Tuesday, September 4, 2012

On Paying Attention


Here's a story from long ago in my quest. Enjoy…

Four years after my revelation on the flight back from Europe, when I was in the process of leaving my wife and children, and was out of a job to boot, I went to see an old friend whom I considered a particularly wise man. George was in his late 50s at the time. Earlier in his life, he'd been through a series of breakdowns. They'd been rough, costing him a marriage and his career as a psychiatrist, but he'd come out the other side. I went to see him because I felt he KNEW things. You could see it in his eyes. Also, he was utterly fearless, which meant he'd be straight with me.

He was living in a stone house built by a 19th century tycoon on an island off the coast of Maine. I drove up to Bangor on a dark, November afternoon and he met me and flew me out to the island in an old twin-engine Cessna. After a wonderful baked haddock dinner at one end of a huge wooden table in his kitchen, during which we talked about the old days and traded news of mutual friends, we retired to the living room, where we sat in big wingback chairs on opposite sides of the fire.

"So," he said when we were settled in, "what's on your mind?"

I told him my story, admitted to being confused and conflicted, and asked what he thought.

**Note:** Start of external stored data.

(* ===== verification/Consensus.v ===== *)
(** * gemmill/consensus/pbft/state.go and ticker.go: the consensus state machine

    [ConsensusState] is driven by one goroutine: a message from a peer, one of
    its own messages, or a timeout is handled to the end before the next one,
    so each handler is a function from a state to a state, and [Panic] where
    the process stops.  What a handler sends to itself and the timeouts it
    schedules are appended to the state; the write-ahead log, the events for
    other goroutines and the log lines are not modelled. *)
From S2P Require Import Prelude BitArray Wire WireReflect Types SimpleTree SignBytes Validators VoteSets HeightVotes.
From S2P Require Import PrivVal PartSets Blocks Store ChainState.

(** ** Timeouts *)
Record TimeoutParams := mkTP {
  Propose0 : Z;
  ProposeDelta : Z;
  Prevote0 : Z;
  PrevoteDelta : Z;
  Precommit0 : Z;
  PrecommitDelta : Z;
  Commit0 : Z;
  SkipTimeoutCommit : bool
}.

(** A [time.Duration] is an int64 of nanoseconds. *)
Definition milliseconds (z : Z) : Z := i64 (z * 1000000).
Definition tp_Propose (tp : TimeoutParams) (round : Z) : Z :=
  milliseconds (i64 (Propose0 tp + i64 (ProposeDelta tp * round))).
Definition tp_Prevote (tp : TimeoutParams) (round : Z) : Z :=
  milliseconds (i64 (Prevote0 tp + i64 (PrevoteDelta tp * round))).
Definition tp_Precommit (tp : TimeoutParams) (round : Z) : Z :=
  milliseconds (i64 (Precommit0 tp + i64 (PrecommitDelta tp * round))).
Definition tp_Commit (tp : TimeoutParams) (t : Z) : Z := t + milliseconds (Commit0 tp).

(** [Time.Sub] saturates. *)
Definition time_Sub (t u : Z) : Z := Z.max (- 2 ^ 63) (Z.min (2 ^ 63 - 1) (t - u)).

(** ** Steps of a round *)
Definition RoundStepNewHeight : Z := 1.
Definition RoundStepNewRound : Z := 2.
Definition RoundStepPropose : Z := 3.
Definition RoundStepPrevote : Z := 4.
Definition RoundStepPrevoteWait : Z := 5.
Definition RoundStepPrecommit : Z := 6.
Definition RoundStepPrecommitWait : Z := 7.
Definition RoundStepCommit : Z := 8.

Definition CompareHRS (h1 r1 s1 h2 r2 s2 : Z) : Z :=
  if h1 <? h2 then -1 else if h2 <? h1 then 1
  else if r1 <? r2 then -1 else if r2 <? r1 then 1
  else if s1 <? s2 then -1 else if s2 <? s1 then 1
  else 0.

(** ** Messages *)
(** The pointers in a message may be nil. *)
Inductive ConsensusMessage :=
| ProposalMessage (p : option Proposal)
| BlockPartMessage (height round : Z) (part : option Part)
| VoteMessage (v : option Vote).

Record msgInfo := mkMsg { mi_Msg : ConsensusMessage; mi_PeerKey : bytes }.

Record timeoutInfo := mkTI { ti_Duration : Z; ti_Height : Z; ti_Round : Z; ti_Step : Z }.

(** ** ticker.go: whether [timeoutRoutine] replaces the running timer *)
Definition ticker_accepts (ti newti : timeoutInfo) : bool :=
  if ti_Height newti <? ti_Height ti then false
  else if ti_Height newti =? ti_Height ti then
    if ti_Round newti <? ti_Round ti then false
    else if ti_Round newti =? ti_Round ti then negb ((0 <? ti_Step ti) && (ti_Step newti <=? ti_Step ti))
    else true
  else true.

(** ** What the state machine calls *)
(** The [PrivValidator] interface: [None] is an error. *)
Class PrivValidatorOps (PV : Type) := {
  pv_GetAddress : PV -> bytes;
  pv_SignVote : PV -> bytes -> Vote -> res (option Vote * PV);
  pv_SignProposal : PV -> bytes -> Proposal -> res (option Proposal * PV)
}.

(** The application, its plugins and the mempool. *)
Class ConsensusApp (A : Type) := {
  ca_exec :: BlockExecutable A;
  ca_Reap : A -> Z -> A * list bytes;
  ca_HookNewRound : A -> Z -> Z -> A;
  ca_HookPrevote : A -> Z -> Z -> option Block -> A;
  ca_HookPrecommit : A -> Z -> Z -> option Block -> A
}.

Record Config := mkConfig {
  cfg_chain_id : bytes;
  cfg_block_size : Z;
  cfg_block_part_size : Z;
  cfg_timeouts : TimeoutParams
}.

(** admin_op.go: [IsAdminOP] *)
Definition AdminTag : bytes := of_string "zaop".
Definition IsAdminOP (tx : bytes) : bool := bytes_eqb (take (length AdminTag) tx) AdminTag.

(** ** The state *)
(** A part set is shared by the proposal and the lock: it is an index into
    the heap [partsHeap] below. *)
Record RoundState := mkRS {
  Height : Z;
  Round : Z;
  Step : Z;
  StartTime : Z;
  CommitTime : Z;
  Validators : ValidatorSet.t;
  Proposal_ : option Proposal;
  ProposalBlock : option Block;
  ProposalBlockParts : option nat;
  LockedRound : Z;
  LockedBlock : option Block;
  LockedBlockParts : option nat;
  Votes : HeightVoteSet.t;
  CommitRound : Z;
  LastCommit : option VoteSet.t;
  LastValidators : ValidatorSet.t
}.

Definition rs_step (round step : Z) (r : RoundState) : RoundState :=
  mkRS (Height r) round step (StartTime r) (CommitTime r) (Validators r) (Proposal_ r) (ProposalBlock r)
    (ProposalBlockParts r) (LockedRound r) (LockedBlock r) (LockedBlockParts r) (Votes r) (CommitRound r)
    (LastCommit r) (LastValidators r).
Definition rs_validators (v : ValidatorSet.t) (r : RoundState) : RoundState :=
  mkRS (Height r) (Round r) (Step r) (StartTime r) (CommitTime r) v (Proposal_ r) (ProposalBlock r)
    (ProposalBlockParts r) (LockedRound r) (LockedBlock r) (LockedBlockParts r) (Votes r) (CommitRound r)
    (LastCommit r) (LastValidators r).
Definition rs_proposal (p : option Proposal) (b : option Block) (ps : option nat) (r : RoundState) : RoundState :=
  mkRS (Height r) (Round r) (Step r) (StartTime r) (CommitTime r) (Validators r) p b ps (LockedRound r)
    (LockedBlock r) (LockedBlockParts r) (Votes r) (CommitRound r) (LastCommit r) (LastValidators r).
Definition rs_locked (round : Z) (b : option Block) (ps : option nat) (r : RoundState) : RoundState :=
  mkRS (Height r) (Round r) (Step r) (StartTime r) (CommitTime r) (Validators r) (Proposal_ r) (ProposalBlock r)
    (ProposalBlockParts r) round b ps (Votes r) (CommitRound r) (LastCommit r) (LastValidators r).
Definition rs_votes (v : HeightVoteSet.t) (r : RoundState) : RoundState :=
  mkRS (Height r) (Round r) (Step r) (StartTime r) (CommitTime r) (Validators r) (Proposal_ r) (ProposalBlock r)
    (ProposalBlockParts r) (LockedRound r) (LockedBlock r) (LockedBlockParts r) v (CommitRound r) (LastCommit r)
    (LastValidators r).
Definition rs_commit (round time : Z) (r : RoundState) : RoundState :=
  mkRS (Height r) (Round r) (Step r) (StartTime r) time (Validators r) (Proposal_ r) (ProposalBlock r)
    (ProposalBlockParts r) (LockedRound r) (LockedBlock r) (LockedBlockParts r) (Votes r) round (LastCommit r)
    (LastValidators r).
Definition rs_lastCommit (v : option VoteSet.t) (r : RoundState) : RoundState :=
  mkRS (Height r) (Round r) (Step r) (StartTime r) (CommitTime r) (Validators r) (Proposal_ r) (ProposalBlock r)
    (ProposalBlockParts r) (LockedRound r) (LockedBlock r) (LockedBlockParts r) (Votes r) (CommitRound r) v
    (LastValidators r).

Inductive validate_err :=
| VErrBasic (e : block_err)
| VErrCommit (e : block_err)
| VErrProposer
| VErrFirstCommit
| VErrCommitSize
| VErrVerify (e : verify_err).

Inductive msg_err :=
| ErrInvalidProposalSignature
| ErrInvalidProposalPOLRound
| ErrVoteHeightMismatch
| ErrVote (e : vote_err)
| ErrAddingVote
| ErrPart (e : part_err).

Module Consensus.
Section Ops.
Context `{Crypto} {A PV : Type} `{ConsensusApp A} `{PrivValidatorOps PV} (cfg : Config).

(** [internalMsgs] and [timeouts] are all the messages sent and all the
    timeouts scheduled so far, oldest first. *)
Record CS := mkCS {
  rs : RoundState;
  state : State;
  blockStore : BlockStore.t;
  stateDB : StateDB;
  app : A;
  privValidator : option PV;
  partsHeap : list PartSet.t;
  internalMsgs : list msgInfo;
  timeouts : list timeoutInfo;
  nSteps : Z
}.

Definition with_rs (f : RoundState -> RoundState) (cs : CS) : CS :=
  mkCS (f (rs cs)) (state cs) (blockStore cs) (stateDB cs) (app cs) (privValidator cs) (partsHeap cs)
    (internalMsgs cs) (timeouts cs) (nSteps cs).
Definition with_app (a : A) (cs : CS) : CS :=
  mkCS (rs cs) (state cs) (blockStore cs) (stateDB cs) a (privValidator cs) (partsHeap cs) (internalMsgs cs)
    (timeouts cs) (nSteps cs).
Definition with_pv (pv : option PV) (cs : CS) : CS :=
  mkCS (rs cs) (state cs) (blockStore cs) (stateDB cs) (app cs) pv (partsHeap cs) (internalMsgs cs) (timeouts cs)
    (nSteps cs).
Definition with_heap (hp : list PartSet.t) (cs : CS) : CS :=
  mkCS (rs cs) (state cs) (blockStore cs) (stateDB cs) (app cs) (privValidator cs) hp (internalMsgs cs) (timeouts
    cs) (nSteps cs).
Definition sendInternalMessage (mi : msgInfo) (cs : CS) : CS :=
  mkCS (rs cs) (state cs) (blockStore cs) (stateDB cs) (app cs) (privValidator cs) (partsHeap cs) (internalMsgs cs
    ++ [mi]) (timeouts cs) (nSteps cs).
Definition schedule (ti : timeoutInfo) (cs : CS) : CS :=
  mkCS (rs cs) (state cs) (blockStore cs) (stateDB cs) (app cs) (privValidator cs) (partsHeap cs) (internalMsgs
    cs) (timeouts cs ++ [ti]) (nSteps cs).
Definition newStep (cs : CS) : CS :=
  mkCS (rs cs) (state cs) (blockStore cs) (stateDB cs) (app cs) (privValidator cs) (partsHeap cs) (internalMsgs
    cs) (timeouts cs) (nSteps cs + 1).
Definition with_storage (st : BlockStore.t) (db : StateDB) (cs : CS) : CS :=
  mkCS (rs cs) (state cs) st db (app cs) (privValidator cs) (partsHeap cs) (internalMsgs cs) (timeouts cs) (nSteps
    cs).
Definition with_state (s : State) (cs : CS) : CS :=
  mkCS (rs cs) s (blockStore cs) (stateDB cs) (app cs) (privValidator cs) (partsHeap cs) (internalMsgs cs)
    (timeouts cs) (nSteps cs).
Definition set_rs (r : RoundState) (cs : CS) : CS := with_rs (fun _ => r) cs.

(** ** The parts behind a pointer *)
Definition parts_at (cs : CS) (p : option nat) : option PartSet.t :=
  match p with None => None | Some i => partsHeap cs !! i end.
Definition new_parts (ps : PartSet.t) (cs : CS) : nat * CS :=
  (length (partsHeap cs), with_heap (partsHeap cs ++ [ps]) cs).

Definition updateRoundStep (round step : Z) (cs : CS) : CS := with_rs (rs_step round step) cs.

Definition scheduleTimeout (duration height round step : Z) (cs : CS) : CS :=
  schedule (mkTI duration height round step) cs.
Definition scheduleRound0 (now : Z) (cs : CS) : CS :=
  scheduleTimeout (time_Sub (StartTime (rs cs)) now) (Height (rs cs)) 0 RoundStepNewHeight cs.

(** ** Validation of a block, against the state below the height *)
Definition ValidateBlock (s : State) (b : Block) : res (option validate_err) :=
  let! e := Block_.ValidateBasic b (st_ChainID s) (st_LastBlockHeight s) (st_LastBlockID s) (st_AppHash s)
              (st_ReceiptsHash s) in
  match e with
  | Some e => Ok (Some (VErrBasic e))
  | None =>
      let! e := Block_.ValidateCommit b in
      match e with
      | Some e => Ok (Some (VErrCommit e))
      | None =>
          let! h := deref (b_Header b) in
          let! c := deref (b_LastCommit b) in
          if negb (ValidatorSet.HasAddress (st_Validators s) (h_ProposerAddress h)) then Ok (Some VErrProposer)
          else if h_Height h =? 1 then
            if negb (length (c_Precommits c) =? 0)%nat then Ok (Some VErrFirstCommit) else Ok None
          else if negb (Z.of_nat (length (c_Precommits c)) =? ValidatorSet.Size (st_LastValidators s))
          then Ok (Some VErrCommitSize)
          else
            let! e := VerifyCommit (st_LastValidators s) (st_ChainID s) (st_LastBlockID s) (i64 (h_Height h - 1)) c in
            Ok (match e with Some e => Some (VErrVerify e) | None => None end)
      end
  end.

"You want the truth?" he asked with a crooked little, half-faced smile. "Or would you prefer a brandy?"

I told him I hadn't driven 6 hours and flown over open water in his converted grocery cart just to get plastered.

He stared into my eyes for a few seconds, taking my measure, and said "All right. If it's the truth you want, I'll give it to you. But you have to promise me something."

I said I was desperate enough to promise him anything he liked.

"I want you to promise you'll pay attention."

I assured him I would.

"No, I mean absolute attention. I want you to listen as if your life depended on it."

I told him it might and again assured him I would.

"Good," he said. Then, he paused. After a few seconds, he asked, "Are you listening?"

"George, I'm listening, for Christ's sake."

"No," he remonstrated. "You're not listening. I mean REALLY listening. I mean listening with a completely open mind. I'm talking listening with absolutely no bias, no predisposition, no distracting baggage from your past, nor fear for your future." He let the idea sink in. "Think you can you do it?"

I thought about it. Listening without bias? What did that mean? I'd sought him out in the hope he'd help me sort out my past so I could face my future. Yet he was telling me I had to forget all that. I asked him how what I was about to hear could help me if I had no context for it.

"You'll see," he said. "Trust me."

I told him I did trust him. Then, shrugging, I said, "Okay, what the hell. Geronimo!"

"Good," he said. "Let's do it."

Time passed. He didn't speak. He got up and poked the fire, then sat down again. Still, he didn't speak. He just stared into the fire. After a while, he steepled his hands, rested his chin on his thumbs, and squeezed his nose between the tips of his index fingers. Then he shut his eyes.

All right, I thought, this is some sort of test. He's probably waiting until I've put everything else out of my mind. I'm going to do it. I shut my eyes, too, trying to conjure up an image of pure listening. A gust of wind blew down the chimney. Outside, I could hear the n'oreaster whistling through the hemlocks. For some reason, hearing the wind in the trees led me to think about the top of a giant sequoia, the tippytop, and the highest single cell in the entire tree. I imagined it, 300 feet up, completely unaware of either the vast bulk pushing it from below or the sky into which it was being thrust. I imagined what it would be like to be that tiny cell. Through darkness and light, baking sun and crystallizing cold, utter stillness one minute and the pandemonium of a windstorm the next, and all the while, imperceptibly, at the rate of perhaps a foot a year, ascending into the heavens.

After a while, I heard George get up and leave the room, then come back and sit down again. When a log settled in the fire, it sounded like the roof collapsing in a burning building. The sound came into me in slo-mo, a 3-act play.

Time stopped. I was there in the chair, yet I also wasn't. I felt I was on the verge of sleep, right up against it, so close that I could be asleep by the time I'd finished choosing it. I didn't choose it, though, because I'd already made my choice. I'd chosen to listen and I was doing it with every ounce of my being.

"Well?" George finally asked.

Startled, I opened my eyes and looked over at him. The fire had burned low, causing the light to grow dim, and his head was back in the shadow of the wing of his chair. His eyes reflected the pale yellow light of the hardwood coals.

"Well, what?" I replied.

"Did you get it?"

"I don't know. Get what?"

"The solution to your problem. The answer to your questions."

"Well, actually, I haven't been thinking about my problems."

"Precisely."

"What do you mean?"

"When you sat down, shut up, and listened, your problems vanished. That's the truth you asked for."

"That's it?"

"That's it. The Buddhists call it 'mindfulness,' or 'bare attention,' or 'getting out of your own way.' It's all you have to know and now you know it."